Ischemia/Reperfusion-inducible protein modulates the function of organic cation transporter 1 and multidrug and toxin extrusion 1.

The recently identified ischemia/reperfusion-inducible protein (IRIP) has been reported to negatively modulate the activities of several transporters in cell culture systems. The goal of this study is to determine whether IRIP regulates the activities of OCT1 and MATE1, and hence the disposition in vivo of their substrate metformin, a therapeutic drug for diabetes and other obesity-related syndromes. In the uptake studies in the human embryonic kidney 293 cells overexpressing IRIP with and without OCT1 or MATE1, IRIP overexpression was found to significantly inhibit the uptake of 1-methyl-4-phenylpyridinium mediated by OCT1 or MATE1. In contrast, knockdown of IRIP by small hairpin RNA (shRNA) increased the transporter activities in vitro. IRIP overexpression decreased the membrane localization of transporter proteins without any changes in transcript levels in cells. By overexpressing IRIP in mouse liver via hydrodynamic tail vein injection, we demonstrated that increased IRIP expression could cause a significant reduction in hepatic accumulation of metformin (P < 0.01).
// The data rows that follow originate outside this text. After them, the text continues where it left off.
(** A machine on which no archive can be read, [hdiutil attach] exits with
    code 1 and every other call succeeds. *)
Definition sample_env (os cpu : string) (web : string -> get_result) : env :=
  {| platform := os; arch := cpu;
     dirname := ["qbrt"; "bin"];
     tmpdir := ["tmp"; "qbrt-a1b2c3"];
     JSON_parse := json_parse;
     JSON_stringify := json_stringify EmptyString;
     http := web;
     archive_at := fun p => Throw (SystemError "ENOENT" (show_path p));
     hdiutil_attach := Exited (Some 1%N);
     hdiutil_detach := Exited (Some 0%N);
     volume := ∅;
     fs_ensureDir := fun _ => None;
     fs_copy := fun _ _ => None;
     extract_zip := fun _ _ => None;
     plist_read := fun _ => None |}.

Definition build_X_Y : json := JObj [("buildid", JStr "X"); ("target_alias", JStr "Y")].

(** Every URL answers with the metadata of build X for platform Y. *)
Definition serves_X_Y (url : string) : get_result :=
  Response (plain_response (json_stringify EmptyString build_X_Y)).

Definition linux_x64 : env := sample_env "linux" "x64" serves_X_Y.
Definition darwin_x64 : env := sample_env "darwin" "x64" serves_X_Y.

Definition linux_info_url : string := nightly_10_01_59 +:+ ".linux-x86_64.json".
Definition linux_bin_url : string := nightly_10_01_59 +:+ ".linux-x86_64.tar.bz2".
In addition, we observed that the expression of IRIP was approximately half (P < 0.01) in ob/ob mice when compared to their lean littermates, with significant increases in hepatic Oct1 protein expression and metformin accumulation. In conclusion, IRIP negatively modulates the function of OCT1 and MATE1 in cells. Importantly, we provide in vivo evidence for such modulation that may cause an alteration in drug disposition. The regulation by IRIP on transporter activities likely occurs at a post-transcriptional level, and future studies are needed to characterize the exact mechanism.